July 15, 1942 (19th Parliament, 3rd Session)


James Lorimer Ilsley (Minister of Finance and Receiver General)



I very much regret the
speech that has just been made, because I think it will do a great deal of damage. It is made at a time and in an atmosphere when seeds of that kind will, I am afraid, fall on fertile ground. I ask the hon. members of this house to give me a chance to answer this, because I feel a deep responsibility at this moment, and I am going to do the best I can to answer what my hon. friend has said. At a time when we are passing through great disasters we are asking the people of the Dominion of Canada to bear great burdens. We have laid down a basis for our fiscal policy. We did that before the war, and we reasoned these matters out with great care in speech after speech that I and my colleagues made. We examined carefully the proposals that my hon. friend has made-he has not made them, so far as I know, until now, but others have been making them from before the war in practically the same form- we have had committees on them, and we have looked at them from every point of view. We came to the conclusion

in this we were agreed with by the experts of the dominion government, the United Kingdom government, the government of the United States, the governments of the other dominions and, so far as I know, the governments of every democratic country-that by all means the fairest way of financing the war was by taxation and by borrowing. We have given our reasons why that is so.
If a country devotes its assets, devotes its resources, human and material, to the carrying on of a war to the greatest extent to which it is capable, the real costs of that war are not monetary; they are costs in men and property which the country has devoted to the carrying on of the war. The more of their output that they put into war, the less there will be for the people who stay at home.
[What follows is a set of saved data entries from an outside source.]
Lemma write_int_appends n v s :
  (0 < n)%nat -> ok s -> offset s + Z.of_nat n < limit ->
  exists s', write_bool (le_split n (bswap n v)) s = (true, s') /\
             appends s (be_bytes n v) s'.
Proof.
  intros Hn Hok Hlim. rewrite le_split_bswap. apply write_bool_appends; [done| |].
  - intros E. apply (f_equal List.length) in E. rewrite length_be_bytes in E. cbn in E; lia.
  - by rewrite zlen_be_bytes.
Qed.

Lemma write_int8_appends v s :
  ok s -> offset s + 1 < limit ->
  exists s', write_bool (le_split 1 v) s = (true, s') /\ appends s [v mod 256] s'.
Proof. intros Hok Hlim. apply write_bool_appends; [done|done|]. exact Hlim. Qed.

Definition string_bytes (str : string) : list Z :=
  be_bytes 4 (str_size str) ++ bytes_of_string str.

Lemma zlen_string_bytes str : zlen (string_bytes str) = 4 + str_size str.
Proof. unfold string_bytes. by len_simpl. Qed.

Lemma mem_of_1 l : Forall is_byte l -> mem_of 1 l = l.
Proof.
  induction 1 as [|b l Hb Hl IH]; [done|].
  change (mem_of 1 (b :: l)) with (b mod 256 :: mem_of 1 l).
  rewrite IH. f_equal. by apply Z.mod_small.
Qed.

Lemma WriteString_appends str s :
  ok s -> in_u32 (str_size str) -> offset s + 4 + str_size str < limit ->
  exists s', WriteString str s = (true, s') /\ appends s (string_bytes str) s'.
Proof.
  intros Hok Hsz Hlim. unfold WriteString, WriteUInt32. rewrite u32_small by done.
  assert (Hn : 0 <= str_size str) by (unfold str_size; lia).
  destruct (write_int_appends 4 (str_size str) s) as (s1 & -> & H1); [lia|done|lia|].
  cbn [negb]. destruct (Z.ltb_spec 0 (str_size str)) as [Hpos|Hz].
  - unfold WriteInt8_array. rewrite mem_of_1 by auto with drive.
    rewrite take_ge by (unfold str_size; len_simpl; lia).
    destruct H1 as (A1 & A2 & A3).
    destruct (write_bool_appends (bytes_of_string str) s1) as (s2 & -> & H2); [done| | |].
    + intros E. apply (f_equal zlen) in E. rewrite zlen_bytes_of_string in E.
      unfold zlen in E. cbn in E. lia.
    + rewrite A2. len_simpl. lia.
    + exists s2. split; [done|]. eapply appends_trans; [|done]. by unfold appends.
  - exists s1. split; [done|]. unfold string_bytes.
    destruct str as [|a str]; [by rewrite app_nil_r|]. unfold str_size in *. cbn in *. lia.
Qed.
End OStreamFacts.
That may become less and less, and the standard of living of the people may go down and down. How will that go down? In what way will that burden be apportioned? There is no escape whatever from the burden. When the country produces as much as it can, if it devotes 46 per cent, then 50 per cent, then 60 per cent of that output to the war, the proportion left for the people at home goes down, and an ever-increasing burden is placed upon the backs of the men, women and children of the country. That is inescapable. We are talking about realities. This is not a question of money at all; it is a question of things and people. It is elemental. We are just confusing it if we think it is a question of money.